It’s no secret that cloud services are fast becoming the backbone of business technology, as organisations look to break free from the limitations of traditional IT infrastructures. With an increasingly demand to adapt quickly to marketplace changes and new trends, cloud services offer the flexibility and stability to meet these challenges.
However, with numerous cloud services now available choosing the right cloud solution to meet your business needs may seem like a challenge in itself, and should be met with careful consideration and planning.
When it comes to cloud migration, setting clear goals and understanding what you wish achieve from your new cloud infrastructure can save a lot of headache further downline. Lets take a look at the core steps and the key areas that should be considered to achieve a successful cloud migration;
Migration steps:
Step 1:
Taking lead of your cloud selection and migration, a ‘Cloud Architect’ will ensure the right plans and steps are put into place to make the overall migration seamless, whilst ensuring the cloud is addressing all of your business needs.
Step 2:
The migration process is simple;
Analyse your workloads, servers and applications
Decide on the resources and cloud databases needed and deploy them
Monitor the resources and scale up or down accordingly
Step 3:
Next step, is to access applications and their usage, and understand when they are required, for example, if there are seasonal peaks. This allows you to shutdown systems when they’re not needed, and scale systems according to on and off-peak times. To ease this job, cloud automation and monitoring tools are available to provide on-going, accurate reports of your application usage.
One step further…
To help manage your cloud applications, you may consider taking advantage of ‘Managed Kubernetes’. This refers to a platform that automates many of the manual process involved in deploying, managing and scaling containerised applications, and can be ‘managed’ by a third party. This can cover anything from dedicated support, hosting pre-configured environments, to full hosting and operation.
Choosing a European Provider
When choosing a cloud hosting
provider it is important to understand the locality of their data centres, with
EU hosting providers being the preferred option thanks to the security
surrounding their data.
The recent CLOUD Act (Clarifying Lawful Overseas Use of Data Act), which enables US authorities to demand data directly from US tech companies has called into question the security of their European branches. If your data is stored by a US owned company, your data is subject to the CLOUD Act, and raises the question of who has access to your data?
Services
effected by this Act include, Google, Amazon AWS and Microsoft Azure.

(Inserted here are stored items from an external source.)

(* ===== verification/IngressProps.v ===== *)
(** * IngressProps: the ingress codec is exact

    Header blocks: what is encoded is read back, field by field, from any
    fragmentation of the stream, and the bytes after the block stay in it.
    Datagrams: the parser accepts exactly the encodings. *)

From Stdlib Require Import ZArith Lia String.
From stdpp Require Import prelude strings list gmap sorting.
From S2P Require Import Prelude RustStr Net NetProps Util RustFmt Frame IngressFrame.

(** ** Fields and names *)

Lemma validate_field_Ok v max e u : validate_field v max e = Ok u <->
  v <> [] /\ (length v <= max)%nat /\ cr ∉ v /\ nl ∉ v /\ 0 ∉ v.
Proof.
  unfold validate_field. destruct u. case_match eqn:E.
  - split; [done|]. intros (H1 & H2 & H3 & H4 & H5). exfalso.
    apply orb_true_iff in E as [E|E]; [apply orb_true_iff in E as [E|E]|].
    + by apply is_empty_true in E.
    + apply Nat.ltb_lt in E. lia.
    + apply existsb_exists in E as (b & Hb & E). apply list_elem_of_In in Hb.
      repeat (apply orb_true_iff in E as [E|E]); apply Z.eqb_eq in E; subst; done.
  - split; [|done]. intros _. rewrite !orb_false_iff in E. destruct E as [[E1 E2] E3].
    apply is_empty_false in E1. apply Nat.ltb_ge in E2.
    assert (forall c, c ∈ v -> c <> cr /\ c <> nl /\ c <> 0) as Hv.
    { intros c Hc. apply list_elem_of_In in Hc. rewrite <- not_true_iff_false, existsb_exists in E3.
      split_and!; intros ->; apply E3; eexists; (split; [exact Hc|done]). }
    split_and!; try done; intros Hc; by destruct (Hv _ Hc) as (? & ? & ?).
Qed.
Lemma header_name_bytes n : validate_header_name n = Ok tt ->
  n <> [] /\ (length n <= 64)%nat /\
  Forall (fun b => is_ascii_lowercase b || is_ascii_digit b || (b =? 45) = true) n.
Proof.
  unfold validate_header_name. case_match eqn:E; [done|]. intros _.
  rewrite !orb_false_iff, negb_false_iff, forallb_forall in E. destruct E as [[E1 E2] E3].
  apply is_empty_false in E1. apply Nat.ltb_ge in E2. split_and!; [done..|]. apply Forall_forall.
  intros x Hx. apply E3. by apply list_elem_of_In.
Qed.
Lemma header_name_ok n : validate_header_name n = Ok tt ->
  line_ok n /\ to_ascii_lowercase (trim n) = n /\ colon ∉ n /\ utf8_valid n = true.
Proof.
  intros (Hne & _ & H)%header_name_bytes.
  assert (Forall (fun b => 45 <= b <= 57 /\ b <> 46 \/ 97 <= b <= 122) n) as Hb.
  { eapply Forall_impl; [exact H|]. unfold is_ascii_lowercase, is_ascii_digit. lia. }
  assert (Forall graphic n) as Hg by (eapply Forall_impl; [exact Hb|]; unfold graphic; lia).
  split_and!; [split_and!; [done|apply (graphic_not _ _ Hg); unfold graphic, nl; lia
    |apply (graphic_not _ _ Hg); unfold graphic, cr; lia]| | |by apply graphic_utf8].
  - rewrite trim_graphic by done. unfold to_ascii_lowercase. rewrite <- (map_id n) at 2. apply map_ext_in.
    intros x Hx. rewrite Forall_forall in Hb. apply list_elem_of_In, Hb in Hx.
    unfold ascii_lower, is_ascii_uppercase. replace (_ && _) with false by lia. done.
  - intros Hc. rewrite Forall_forall in Hb. apply Hb in Hc. unfold colon in Hc. lia.
Qed.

To overcome this security flaw,
businesses should seek out cloud providers based in the EU who do not store or
process data anywhere other than European datacentres. Other than being subject
to GDPR guidelines, there is no danger of being obliged to disclose your
personal data.
Common Mistakes
1. Lift and Shift
It is not uncommon for businesses to be overly eager in migrating their services, with many engaging in a ‘lift and shift’ approach, before they re-factor, re-architect and re-strategize. Once migrated, IT teams may be side tracked with other projects, meaning they don’t complete the intended transformation. The end result is often a poorly designed infrastructure, limited cloud storage and functionality, and all at a cost that is much higher than expected.
2. New system, same rules
Another mistake sees all the ‘requirements’ and ‘rules’ from the previous cloud infrastructure carried through to the new. Cloud migration provides the perfect opportunity to re-evaluate previous choices, identify limitations and to properly align the technology with your business needs and strategies.
3. Vendor lock in
If a business has multi-cloud strategy, a
priority focus will be to avoid vendor lock in. ‘Managed Kubernetes’ can help, and allow you to use multiple cloud
providers to meet your business needs- the key is to make your workloads
and portable as possible
Why EBC Group?
EBC Group is a UK owned Managed Service Provider, with access to 3 privately owned data centres, the primary housed at the BT Tower, BT House in Birmingham city centre. Our ebcCloud solutions offer a flexible range of cloud solutions to meet your business requirements, with unrivalled communications, connectivity and security from our own UK data centres or our Enterprise Cloud via our partnership with Ionos.
On-premises vs Public Cloud vs Private Cloud:
Public / Enterprise Cloud
Cloud services provided by global businesses such IONOS give businesses the power of enterprise level infrastructure at a fraction of the costs. Benefits such as per minute consumption-based billing benefits businesses that only want to pay for data and services when they use them.
Whilst your data and hardware are kept in the cloud, it is completely private to your organisation, sitting on dedicated infrastructure that is entirely owned by you. A dedicated leased line into a Private Cloud is fully replicated, provides complete security.
A fully managed, multi-tenanted cloud solution that provides businesses with a high performance, reliability and scalability. It takes the complexity out of managing your own infrastructure and provides the perfect blend of public and private cloud
With hybrid cloud a business uses a combination of on-premise and cloud infrastructure. There are a range of reasons that a business may choose to do this, from compliance issues, to the size of the data they are dealing with.